++++ MATERIAL SUPPLIED ++++

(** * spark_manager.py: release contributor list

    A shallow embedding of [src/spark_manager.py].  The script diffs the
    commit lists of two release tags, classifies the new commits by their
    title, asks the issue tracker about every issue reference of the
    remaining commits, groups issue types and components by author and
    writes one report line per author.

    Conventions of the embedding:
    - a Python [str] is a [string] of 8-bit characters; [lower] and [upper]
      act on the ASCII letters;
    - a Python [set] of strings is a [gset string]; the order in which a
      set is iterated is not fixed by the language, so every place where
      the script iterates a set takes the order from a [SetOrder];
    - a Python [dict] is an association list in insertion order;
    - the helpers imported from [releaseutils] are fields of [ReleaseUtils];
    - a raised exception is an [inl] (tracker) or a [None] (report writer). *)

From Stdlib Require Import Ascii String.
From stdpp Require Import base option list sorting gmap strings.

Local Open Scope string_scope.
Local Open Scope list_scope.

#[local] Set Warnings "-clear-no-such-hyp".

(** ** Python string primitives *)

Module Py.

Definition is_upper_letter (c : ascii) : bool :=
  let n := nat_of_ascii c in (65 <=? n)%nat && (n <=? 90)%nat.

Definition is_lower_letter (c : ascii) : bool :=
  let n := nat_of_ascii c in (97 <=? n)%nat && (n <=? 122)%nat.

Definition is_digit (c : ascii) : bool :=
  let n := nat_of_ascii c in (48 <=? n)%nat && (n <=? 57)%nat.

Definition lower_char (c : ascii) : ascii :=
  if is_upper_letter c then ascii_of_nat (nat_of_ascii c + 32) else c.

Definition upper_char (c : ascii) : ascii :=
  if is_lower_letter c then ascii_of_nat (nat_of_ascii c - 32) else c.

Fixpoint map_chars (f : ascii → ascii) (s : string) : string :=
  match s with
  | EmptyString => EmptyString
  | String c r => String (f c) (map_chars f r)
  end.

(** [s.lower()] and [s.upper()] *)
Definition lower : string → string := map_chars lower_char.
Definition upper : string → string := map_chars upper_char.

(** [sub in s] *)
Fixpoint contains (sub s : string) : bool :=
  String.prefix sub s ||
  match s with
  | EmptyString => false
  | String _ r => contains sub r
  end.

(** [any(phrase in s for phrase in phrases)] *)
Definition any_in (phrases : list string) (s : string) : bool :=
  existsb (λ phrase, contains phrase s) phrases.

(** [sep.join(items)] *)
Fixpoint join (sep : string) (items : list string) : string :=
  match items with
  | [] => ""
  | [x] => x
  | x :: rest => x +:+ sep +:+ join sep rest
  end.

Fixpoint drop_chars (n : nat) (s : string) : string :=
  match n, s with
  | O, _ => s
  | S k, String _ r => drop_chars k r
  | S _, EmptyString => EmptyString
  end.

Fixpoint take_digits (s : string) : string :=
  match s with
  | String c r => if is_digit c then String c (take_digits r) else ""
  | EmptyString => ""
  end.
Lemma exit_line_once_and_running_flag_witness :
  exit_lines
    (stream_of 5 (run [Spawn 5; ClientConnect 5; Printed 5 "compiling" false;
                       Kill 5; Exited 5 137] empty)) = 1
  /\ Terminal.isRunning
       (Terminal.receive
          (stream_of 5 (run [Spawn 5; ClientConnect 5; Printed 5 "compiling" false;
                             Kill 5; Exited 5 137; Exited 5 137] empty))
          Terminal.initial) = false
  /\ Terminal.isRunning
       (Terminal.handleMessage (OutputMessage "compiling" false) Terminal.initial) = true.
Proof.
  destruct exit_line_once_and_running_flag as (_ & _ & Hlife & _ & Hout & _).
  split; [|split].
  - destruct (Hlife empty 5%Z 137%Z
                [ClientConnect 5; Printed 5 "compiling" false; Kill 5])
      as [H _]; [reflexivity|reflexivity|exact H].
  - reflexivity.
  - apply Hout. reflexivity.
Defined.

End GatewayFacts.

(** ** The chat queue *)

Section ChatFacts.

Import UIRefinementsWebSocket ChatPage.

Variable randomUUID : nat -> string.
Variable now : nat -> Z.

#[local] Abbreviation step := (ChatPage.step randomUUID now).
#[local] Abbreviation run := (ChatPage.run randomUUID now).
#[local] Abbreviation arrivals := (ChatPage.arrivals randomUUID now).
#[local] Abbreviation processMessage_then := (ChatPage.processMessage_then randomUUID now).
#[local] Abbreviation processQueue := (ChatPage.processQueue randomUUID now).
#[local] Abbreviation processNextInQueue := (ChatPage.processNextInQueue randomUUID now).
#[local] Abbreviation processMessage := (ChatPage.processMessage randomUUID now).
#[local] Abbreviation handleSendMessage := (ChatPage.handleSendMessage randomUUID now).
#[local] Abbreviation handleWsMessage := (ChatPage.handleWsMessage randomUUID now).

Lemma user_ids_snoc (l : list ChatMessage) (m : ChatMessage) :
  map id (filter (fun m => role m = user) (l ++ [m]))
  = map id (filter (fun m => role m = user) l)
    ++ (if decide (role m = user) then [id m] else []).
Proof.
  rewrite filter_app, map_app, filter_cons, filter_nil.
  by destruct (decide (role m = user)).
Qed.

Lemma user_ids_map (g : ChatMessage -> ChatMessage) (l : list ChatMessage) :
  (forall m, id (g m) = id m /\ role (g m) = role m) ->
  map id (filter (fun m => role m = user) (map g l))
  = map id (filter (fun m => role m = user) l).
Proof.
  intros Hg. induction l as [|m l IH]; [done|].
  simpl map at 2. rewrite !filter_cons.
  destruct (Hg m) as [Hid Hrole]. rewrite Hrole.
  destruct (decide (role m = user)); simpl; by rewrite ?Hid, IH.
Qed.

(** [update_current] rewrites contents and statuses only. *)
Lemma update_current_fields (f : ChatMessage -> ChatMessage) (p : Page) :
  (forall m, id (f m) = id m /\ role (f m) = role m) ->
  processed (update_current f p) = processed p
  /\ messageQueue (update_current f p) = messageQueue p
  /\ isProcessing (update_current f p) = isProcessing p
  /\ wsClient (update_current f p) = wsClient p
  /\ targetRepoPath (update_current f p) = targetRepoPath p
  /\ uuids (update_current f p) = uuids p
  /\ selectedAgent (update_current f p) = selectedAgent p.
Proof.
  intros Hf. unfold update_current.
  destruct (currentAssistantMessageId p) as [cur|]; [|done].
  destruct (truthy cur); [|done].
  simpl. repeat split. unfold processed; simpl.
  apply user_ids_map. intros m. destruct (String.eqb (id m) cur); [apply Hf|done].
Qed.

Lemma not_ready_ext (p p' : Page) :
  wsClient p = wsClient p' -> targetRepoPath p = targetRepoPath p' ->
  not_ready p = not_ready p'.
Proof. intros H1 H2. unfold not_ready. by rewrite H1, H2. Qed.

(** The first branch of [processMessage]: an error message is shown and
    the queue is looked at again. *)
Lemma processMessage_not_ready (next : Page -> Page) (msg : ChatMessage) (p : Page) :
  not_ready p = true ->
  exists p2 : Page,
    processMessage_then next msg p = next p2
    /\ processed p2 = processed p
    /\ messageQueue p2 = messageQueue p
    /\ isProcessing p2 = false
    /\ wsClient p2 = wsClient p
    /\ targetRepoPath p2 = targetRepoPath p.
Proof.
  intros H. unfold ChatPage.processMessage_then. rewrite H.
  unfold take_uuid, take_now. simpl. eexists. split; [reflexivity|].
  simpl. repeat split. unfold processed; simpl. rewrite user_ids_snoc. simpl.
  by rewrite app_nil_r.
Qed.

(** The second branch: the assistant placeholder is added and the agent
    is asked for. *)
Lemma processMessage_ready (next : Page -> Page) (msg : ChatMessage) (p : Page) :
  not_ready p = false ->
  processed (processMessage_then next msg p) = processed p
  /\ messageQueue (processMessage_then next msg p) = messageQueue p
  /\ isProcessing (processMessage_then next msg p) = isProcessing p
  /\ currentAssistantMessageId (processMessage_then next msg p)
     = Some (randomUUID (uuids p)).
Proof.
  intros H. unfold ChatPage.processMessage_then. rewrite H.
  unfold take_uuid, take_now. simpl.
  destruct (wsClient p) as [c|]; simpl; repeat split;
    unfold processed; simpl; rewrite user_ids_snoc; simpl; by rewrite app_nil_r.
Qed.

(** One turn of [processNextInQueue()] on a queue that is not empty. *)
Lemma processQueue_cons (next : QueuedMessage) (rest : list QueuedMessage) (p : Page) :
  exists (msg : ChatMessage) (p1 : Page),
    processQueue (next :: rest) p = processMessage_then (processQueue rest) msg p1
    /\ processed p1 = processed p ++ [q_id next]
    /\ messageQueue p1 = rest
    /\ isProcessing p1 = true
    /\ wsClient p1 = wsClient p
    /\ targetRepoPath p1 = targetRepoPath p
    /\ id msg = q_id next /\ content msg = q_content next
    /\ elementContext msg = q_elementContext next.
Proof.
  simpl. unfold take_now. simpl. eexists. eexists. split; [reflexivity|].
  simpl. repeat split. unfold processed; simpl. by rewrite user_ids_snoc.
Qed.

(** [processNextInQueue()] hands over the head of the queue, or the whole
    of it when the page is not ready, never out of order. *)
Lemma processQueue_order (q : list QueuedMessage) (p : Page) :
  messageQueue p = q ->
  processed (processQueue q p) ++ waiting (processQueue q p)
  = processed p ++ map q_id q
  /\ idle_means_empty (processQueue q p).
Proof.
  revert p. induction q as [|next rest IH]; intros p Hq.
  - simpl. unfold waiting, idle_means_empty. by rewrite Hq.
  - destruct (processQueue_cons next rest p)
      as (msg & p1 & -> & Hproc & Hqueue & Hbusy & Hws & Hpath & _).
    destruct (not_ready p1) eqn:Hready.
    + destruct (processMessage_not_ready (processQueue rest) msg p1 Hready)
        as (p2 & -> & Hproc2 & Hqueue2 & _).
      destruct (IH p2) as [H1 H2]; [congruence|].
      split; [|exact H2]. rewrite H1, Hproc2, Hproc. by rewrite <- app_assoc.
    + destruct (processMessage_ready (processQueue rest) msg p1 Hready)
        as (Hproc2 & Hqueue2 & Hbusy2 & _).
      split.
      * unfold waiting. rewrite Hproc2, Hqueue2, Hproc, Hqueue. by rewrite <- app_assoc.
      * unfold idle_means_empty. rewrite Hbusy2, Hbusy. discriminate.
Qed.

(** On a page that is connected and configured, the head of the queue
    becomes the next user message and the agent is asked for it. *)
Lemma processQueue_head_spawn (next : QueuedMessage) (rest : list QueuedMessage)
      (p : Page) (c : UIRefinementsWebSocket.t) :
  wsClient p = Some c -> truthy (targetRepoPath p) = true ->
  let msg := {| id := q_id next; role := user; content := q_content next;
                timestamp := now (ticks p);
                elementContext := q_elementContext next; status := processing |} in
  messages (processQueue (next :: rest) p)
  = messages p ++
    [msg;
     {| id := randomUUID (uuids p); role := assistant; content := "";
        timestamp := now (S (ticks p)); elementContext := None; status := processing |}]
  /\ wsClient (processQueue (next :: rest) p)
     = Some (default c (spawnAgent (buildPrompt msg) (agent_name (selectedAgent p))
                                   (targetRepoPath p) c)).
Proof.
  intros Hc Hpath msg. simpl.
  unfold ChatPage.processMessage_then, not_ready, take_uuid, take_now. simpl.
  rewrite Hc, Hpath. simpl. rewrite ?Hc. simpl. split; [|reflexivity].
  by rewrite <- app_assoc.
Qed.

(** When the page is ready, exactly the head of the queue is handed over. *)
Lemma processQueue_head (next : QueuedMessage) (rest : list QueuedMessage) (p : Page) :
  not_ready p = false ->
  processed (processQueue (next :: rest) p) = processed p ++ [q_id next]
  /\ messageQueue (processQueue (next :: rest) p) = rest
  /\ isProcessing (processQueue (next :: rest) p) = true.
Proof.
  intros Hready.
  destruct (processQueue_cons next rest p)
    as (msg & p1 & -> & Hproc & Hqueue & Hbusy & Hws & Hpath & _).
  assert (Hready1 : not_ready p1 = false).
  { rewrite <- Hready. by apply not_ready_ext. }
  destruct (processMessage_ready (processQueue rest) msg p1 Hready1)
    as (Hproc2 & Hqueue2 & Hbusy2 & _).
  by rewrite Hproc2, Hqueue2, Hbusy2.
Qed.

++++

**WHAT IS REQUIRED**
Above are some records. Copy each of their lines that holds the string "currentAssistantMessageId".

**OUTPUT OF THE TASK**
  destruct (currentAssistantMessageId p) as [cur|]; [|done].
  /\ currentAssistantMessageId (processMessage_then next msg p)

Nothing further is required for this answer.